Dans le NEJM du 24 décembre 2009, des auteurs chinois décrivent le déroulement de la grippe A H1N1 en Chine, confirmée biologiquement par RT-PCR, chez 426 malades qui ont été hospitalisés. Près de la moitié des malades revenaient d’un séjour aux USA, le symptôme le plus fréquent était la toux, un mal de gorge, une expectoration claire ou jaune, une fièvre supérieure à 39°C n’était observée que chez seulement 10 % des malades et le signe le plus fréquent était l’angine (traduction de « congestion of throat et swelling of tonsils), une lymphopénie était fréquemment observée. La durée d’incubation médiane était de 2 jours avec des durées allant de 1 à 7 jours. La durée de présence du virus détecté par RT-PCR était en moyenne de 6 jours mais pouvait atteindre 17 jours (infection se poursuivant). Les malades présentant une pneumonie (19 cas sur 426) ont été immédiatement traités par oseltamivir. Il n’y a pas eu de décès.

Dans le NEJM du 24 décembre 2009, des auteurs américains décrivent un des premiers cas de grippe A H1N1 aux USA, survenu chez un homme de 29 ans, sans antécédent particulier, qui en est mort. La maladie a débuté par des manifestations habituelles de la grippe mais sans doute assez alarmantes pour avoir conduit le malade à se présenter à 2 jours d’intervalle à l’urgence d’un premier hôpital avant d’être hospitalisé dans un deuxième hôpital. Devant un test rapide négatif pour la grippe, une multitude d’autres diagnostics ont été évoqués et écartés par des tests biologiques. Un traitement lourd  a été mis en œuvre : antibiotiques doxycycline, lévofloxacine et gentamicine et autres médicaments ibuprofène, paracétamol, ondansétron, codéine, ranitidine et enfin plus tardivement oseltamivir. L’état du malade a empiré et l’analyse par RT-PCR a permis d’affirmer le diagnostic de grippe A H1N1. Ce malade est décédé. Cette observation me parait importante car elle montre qu’un grand nombre de causes peuvent donner des manifestations cliniques de type grippal. Seule l’analyse par RT-PCR permet dans les cas graves de ne pas passer à côté d’une grippe et de ne pas attribuer à la grippe ce qui ne lui revient pas. Le traitement antiviral doit en cas de suspicion de grippe inquiétante être mis en route dès le début, avant d’avoir le résultat de la RT-PCR. Les tests rapides négatifs n’excluent pas une infection par le virus A H1N1.

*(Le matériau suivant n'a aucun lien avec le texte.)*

Lemma empty_ocr_record_is_no_result_witness :
  outcome (extract_document_endpoint ascii_only_db empty_ocr_world upload_name upload_content)
  = Ok record_without_vat.
Proof.
  refine (proj1 (empty_ocr_record_is_no_result ascii_only_db empty_ocr_world upload_name
                   upload_content offer_text offer_text accepted_upload eq_refl _ eq_refl
                   eq_refl) record_without_vat _).
  - intros r [= <-]. vm_compute. exact I.
  - vm_compute. reflexivity.
Defined.
End UploadOutcomes.

Section TextExtractors.
Import Py Ai Spec Props Examples MoreExamples.

Lemma ocr_loop_all_ok (texts all_text : list str) :
  ocr_loop (Ok <$> texts) all_text = (Ok (all_text ++ texts), []).
Proof.
  revert all_text. induction texts as [|t texts IH]; intros all_text; simpl.
  - by rewrite app_nil_r.
  - rewrite IH. simpl. by rewrite <- app_assoc.
Qed.

Lemma ocr_loop_first_error (texts : list str) (e : exn) (rest : list (result str))
      (all_text : list str) :
  ocr_loop ((Ok <$> texts) ++ Raise e :: rest) all_text = (Raise e, []).
Proof.
  revert all_text. induction texts as [|t texts IH]; intros all_text; simpl; [done|].
  by rewrite IH.
Qed.

(** X4.  The OCR extractor returns the page transcriptions in page order,
    joined by the page-break marker (a single page has no marker, no page
    gives the empty text); the first page whose model call raises ends the
    stage with that exception, whatever the later pages would give; a PDF
    that cannot be opened raises Exception with the text Failed to open
    PDF: and the cause.  In each case OCR is called once and nothing is
    logged. *)
Theorem ocr_extractor_joins_pages_or_fails
    (w : world) (content : bytes) :
  (forall texts,
      ocr_pages w content = Ok (Ok <$> texts) ->
      extract_text_with_ocr w content = (Ok (join PAGE_BREAK texts), [CallOcr content]))
  /\ (forall t, ocr_pages w content = Ok [Ok t] ->
                outcome (extract_text_with_ocr w content) = Ok t)
  /\ (forall texts e rest,
        ocr_pages w content = Ok ((Ok <$> texts) ++ Raise e :: rest) ->
        extract_text_with_ocr w content = (Raise e, [CallOcr content]))
  /\ (forall e,
        ocr_pages w content = Raise e ->
        extract_text_with_ocr w content
        = (Raise (Exception (lit "Failed to open PDF: " ++ exn_str e)), [CallOcr content])).
Proof.
  unfold extract_text_with_ocr. repeat split.
  - intros texts ->. simpl. by rewrite ocr_loop_all_ok.
  - intros t ->. done.
  - intros texts e rest ->. simpl. by rewrite ocr_loop_first_error.
  - intros e ->. done.
Qed.

Lemma pypdf_loop_all_ok (texts : list (option str)) (pypdf_text : str) :
  pypdf_loop (Ok <$> texts) pypdf_text
  = (Ok (pypdf_text ++ concat (or_empty <$> texts)), []).
Proof.
  revert pypdf_text. induction texts as [|t texts IH]; intros pypdf_text; simpl.
  - by rewrite app_nil_r.
  - rewrite IH. simpl. by rewrite <- app_assoc.
Qed.

Lemma pypdf_loop_first_error (texts : list (option str)) (e : exn)
      (rest : list (result (option str))) (pypdf_text : str) :
  pypdf_loop ((Ok <$> texts) ++ Raise e :: rest) pypdf_text = (Raise e, []).
Proof.
  revert pypdf_text. induction texts as [|t texts IH]; intros pypdf_text; simpl; [done|].
  by rewrite IH.
Qed.

(** X5.  The structural text is the concatenation, in page order and with
    no separator, of what extract_text() returns for each page, a page
    that returns None adding nothing; an exception of the reader, or of
    extract_text() on any page, leaves the extractor as it is, with the
    text of the pages before it lost. *)
Theorem structural_text_concatenates_pages (w : world) (content : bytes) :
  (forall texts,
      pdf_pages w content = Ok (Ok <$> texts) ->
      structural_text w content
      = (Ok (concat (or_empty <$> texts)), [CallPdfReader content]))
  /\ (forall texts e rest,
        pdf_pages w content = Ok ((Ok <$> texts) ++ Raise e :: rest) ->
        structural_text w content = (Raise e, [CallPdfReader content]))
  /\ (forall e,
        pdf_pages w content = Raise e ->
        structural_text w content = (Raise e, [CallPdfReader content])).
Proof.
  unfold structural_text. repeat split.
  - intros texts ->. simpl. by rewrite pypdf_loop_all_ok.
  - intros texts e rest ->. simpl. by rewrite pypdf_loop_first_error.
  - intros e ->. done.
Qed.
End TextExtractors.

Section GateEdges.
Import Py Ai Spec Props Examples MoreExamples.

Lemma pypdf_extraction_some udb w text r :
  strip text <> [] -> chain_invoke w OnStructural text = Ok r ->
  outcome (pypdf_extraction udb w text) = Ok (Some r)
  /\ forall c, CallOcr c ∉ trace (pypdf_extraction udb w text).
Proof.
  intros Htext Hr. unfold pypdf_extraction.
  rewrite (proj2 (truthy_PStr _) Htext). unfold extract_document. simpl.
  rewrite Hr. simpl. split; [done|]. intros c Hc. set_solver.
Qed.

(** What the fifth test of the gate does with a value that counts as
    true: it asks for its length. *)
Lemma quality_gate_fifth_test udb (r : dict) (v : value) :
  stripped udb r "vat_id" <> [] -> stripped udb r "vendor_name" <> [] ->
  stripped udb r "department" <> [] -> stripped udb r "title" <> [] ->
  r !! "order_lines" = Some v -> truthy v = true ->
  quality_gate udb (Some r)
  = match len v with
    | None => (Raise (TypeError (lit "object has no len()")), [])
    | Some _ => (Ok false, [])
    end.
Proof.
  intros H1 H2 H3 H4 Hv Ht. unfold quality_gate.
  assert (r <> ∅) as Hne by (intros ->; by rewrite lookup_empty in Hv).
  simpl. unfold dict_truthy. rewrite (bool_decide_eq_false_2 _ Hne). simpl.
  rewrite (bool_decide_eq_false_2 _ H1), (bool_decide_eq_false_2 _ H2),
          (bool_decide_eq_false_2 _ H3), (bool_decide_eq_false_2 _ H4). simpl.
  unfold get. rewrite Hv. simpl. rewrite Ht. simpl.
  destruct v as [| | | |s|l|d]; simpl in *; try done.
  - by destruct s.
  - by destruct l.
  - by destruct d.
Qed.

(** X6.  The fifth test of the quality gate reads [order_lines] by its
    truth value and its len() only.  With the four text fields filled, a
    value there that counts as true but has no length (a non-zero number,
    true) makes the endpoint end with a TypeError, a server error, and no
    OCR is tried; a non-empty string or mapping passes for line items, and
    the record is returned as it is without OCR. *)
Theorem order_lines_of_another_type
    (udb : unicode_db) (w : world) (name : option str) (content : bytes) (text : str)
    (r : dict) (v : value)
    (Hacc : accepted udb name content)
    (Htext : outcome (structural_text w content) = Ok text)
    (Hvisible : strip text <> [])
    (Hr : chain_invoke w OnStructural text = Ok r)
    (Hvat : stripped udb r "vat_id" <> [])
    (Hvendor : stripped udb r "vendor_name" <> [])
    (Hdept : stripped udb r "department" <> [])
    (Htitle : stripped udb r "title" <> [])
    (Hv : r !! "order_lines" = Some v)
    (Htrue : truthy v = true) :
  let run := extract_document_endpoint udb w name content in
  (forall c, CallOcr c ∉ trace run)
  /\ (len v = None -> exists msg, outcome run = Raise (TypeError msg))
  /\ (len v <> None -> outcome run = Ok r).
Proof.
  intros run. subst run. rewrite (accepted_passes udb w name content Hacc).
  rewrite (bind_ok _ _ _ Htext), structural_text_trace.
  rewrite (bind_ok (info _) _ tt eq_refl).
  destruct (pypdf_extraction_some udb w text r Hvisible Hr) as [Ho Hquiet].
  rewrite (bind_ok _ _ _ Ho).
  pose proof (quality_gate_fifth_test udb r v Hvat Hvendor Hdept Htitle Hv Htrue) as Hgate.
  assert (r <> ∅) as Hne by (intros ->; by rewrite lookup_empty in Hv).
  destruct (len v) as [n|] eqn:Hlen.
  - rewrite Hgate. simpl. rewrite (select_or_merge_left udb r None Hne eq_refl). simpl.
    split; [|split; [done|done]].
    intros c. rewrite !app_nil_r, !elem_of_cons. intros [?|[?|Hc]]; [done|done|].
    by apply (Hquiet c).
  - rewrite Hgate. simpl. split; [|split; [by eexists|done]].
    intros c. rewrite !app_nil_r, !elem_of_cons. intros [?|[?|Hc]]; [done|done|].
    by apply (Hquiet c).
Qed.

Lemma order_lines_of_another_type_witness :
  exists msg,
    outcome (extract_document_endpoint ascii_only_db count_world upload_name upload_content)
    = Raise (TypeError msg).
Proof.
  refine (proj1 (proj2 (order_lines_of_another_type ascii_only_db count_world upload_name
                          upload_content offer_text record_with_count (PInt 3)
                          accepted_upload eq_refl _ eq_refl _ _ _ _ _ _)) _);
    try (vm_compute; discriminate); reflexivity.
Defined.

(** X7.  The gate tests the text of a field after str(): a JSON null under
    vat_id reads as the text None, so a record with a null VAT ID and the
    other four fields filled passes the gate, is returned as it is with
    the null inside, and no OCR is tried. *)
Theorem null_vat_id_passes_the_gate
    (udb : unicode_db) (w : world) (name : option str) (content : bytes) (text : str)
    (r : dict)
    (Hacc : accepted udb name content)
    (Htext : outcome (structural_text w content) = Ok text)
    (Hwf : forall r', chain_invoke w OnStructural text = Ok r' -> lines_wellformed r')
    (HA : candidate_A w text = Some r)
    (Hnull : r !! "vat_id" = Some PNone)
    (Hvendor : stripped udb r "vendor_name" <> [])
    (Hdept : stripped udb r "department" <> [])
    (Htitle : stripped udb r "title" <> [])
    (Hlines : lines_of r <> []) :
  let run := extract_document_endpoint udb w name content in
  outcome run = Ok r
  /\ get r "vat_id" (PStr []) = PNone
  /\ forall c, CallOcr c ∉ trace run.
Proof.
  intros run. subst run.
  destruct (endpoint_analysis udb w name content text Hacc Htext Hwf)
    as (o & b & Hcand & Hgate & Hout & _ & Hocr).
  destruct (candidate_A_some w text o r Hcand HA) as [-> Hne].
  assert (passes_gate udb r) as Hc.
  { repeat split; try done. unfold stripped, get. rewrite Hnull. by vm_compute. }
  assert (b = false) as -> by (apply Hgate; by exists r).
  rewrite ocr_extraction_skipped in Hout, Hocr. simpl in Hout, Hocr.
  rewrite (select_or_merge_left udb r None Hne eq_refl) in Hout, Hocr.
  split; [done|]. split; [unfold get; by rewrite Hnull|].
  intros c Hcall%Hocr. simpl in Hcall. by apply elem_of_nil in Hcall.
Qed.

Lemma null_vat_id_passes_the_gate_witness :
  outcome (extract_document_endpoint ascii_only_db null_vat_world upload_name upload_content)
  = Ok record_with_null_vat.
Proof.
  refine (proj1 (null_vat_id_passes_the_gate ascii_only_db null_vat_world upload_name
                   upload_content offer_text record_with_null_vat accepted_upload eq_refl
                   _ _ _ _ _ _ _));
    try (vm_compute; discriminate); try reflexivity.
  intros r [= <-]. vm_compute. exact I.
Defined.
(** X23.  For an uploaded PDF whose structural text was read, the OCR
    extractor is called exactly when the structural path produced no
    candidate A (the text is empty or whitespace only, or field extraction
    on it failed or came back empty) or A does not pass the gate as lines
    118-138 test it: one of the four texts str(value).strip() is empty, or
    there is no line item.  A candidate that passes is returned as it is
    and the OCR extractor is never called; a candidate with the four
    fields non-empty after trimming and a line item is one that passes. *)
Theorem ocr_runs_iff_gate_rejects
    (udb : unicode_db) (w : world) (name : option str) (content : bytes) (text : str)
    (Hacc : accepted udb name content)
    (Htext : outcome (structural_text w content) = Ok text)
    (Hwf : forall r, chain_invoke w OnStructural text = Ok r -> lines_wellformed r) :
  let run := extract_document_endpoint udb w name content in
  (CallOcr content ∈ trace run <->
     candidate_A w text = None \/ exists r, candidate_A w text = Some r /\ ~ passes_gate udb r)
  /\ (forall r, candidate_A w text = Some r -> passes_gate udb r ->
        (forall c, CallOcr c ∉ trace run) /\ outcome run = Ok r)
  /\ (forall r, complete udb r -> passes_gate udb r).
Proof.
  intros run. subst run.
  destruct (endpoint_analysis udb w name content text Hacc Htext Hwf)
    as (o & b & Hcand & Hgate & Hout & Hin & Hocr).
  assert (forall r, candidate_A w text = Some r -> o = Some r /\ r <> ∅) as HA.
  { intros r Hr. rewrite Hcand in Hr. destruct o as [r'|]; simpl in *; [|done].
    unfold dict_truthy in Hr. case_bool_decide; simpl in Hr; [done|]. by simplify_eq. }
  assert (forall r, o = Some r -> r <> ∅ -> candidate_A w text = Some r) as HA'.
  { intros r -> Hr. rewrite Hcand. simpl. unfold dict_truthy.
    by rewrite bool_decide_eq_false_2. }
  split; [|split; [|apply complete_passes_gate]].
  - split.
    + intros Hcall. destruct b.
      * destruct (candidate_A w text) as [r|] eqn:HcA; [|by left].
        right. exists r. split; [done|]. intros Hc.
        destruct (HA r eq_refl) as [-> _].
        assert (true = false); [|done]. apply Hgate. by exists r.
      * exfalso. apply Hocr in Hcall. rewrite ocr_extraction_skipped in Hcall.
        simpl in Hcall. destruct (select_or_merge udb o None) as [r t] eqn:Hs.
        simpl in Hcall. apply (select_or_merge_no_ocr udb o None content).
        by rewrite Hs.
    + intros Hneed. destruct b.
      * apply Hin, trace_bind_incl, ocr_extraction_calls.
      * exfalso. destruct (proj1 Hgate eq_refl) as (r & -> & Hc).
        pose proof (HA' r eq_refl (passes_gate_nonempty udb r Hc)) as HcA.
        destruct Hneed as [Hnone|(r' & Hsome & Hnc)]; [congruence|].
        rewrite HcA in Hsome. by simplify_eq.
  - intros r HcA Hc. destruct (HA r HcA) as [-> Hne].
    assert (b = false) as -> by (apply Hgate; by exists r).
    rewrite ocr_extraction_skipped in Hout, Hocr. simpl in Hout, Hocr.
    rewrite (select_or_merge_left udb r None Hne eq_refl) in Hout, Hocr.
    split; [|done]. intros c Hcall. apply Hocr in Hcall. simpl in Hcall.
    by apply elem_of_nil in Hcall.
Qed.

Le NEJM, décembre 2009,  décrit les particularités de la grippe A H1N1 chez 94 femmes enceintes, et chez 137 femmes non enceintes ayant nécessité une hospitalisation. Un tiers des femmes enceintes avait un facteur de risque, l’asthme par exemple, en dehors de la grossesse, alors que les deux tiers des femmes non enceintes avaient un ou deux facteurs de risque. La grippe A H1N1 touche les femmes enceintes alors que les grippes saisonnières habituelles ne le faisaient guère.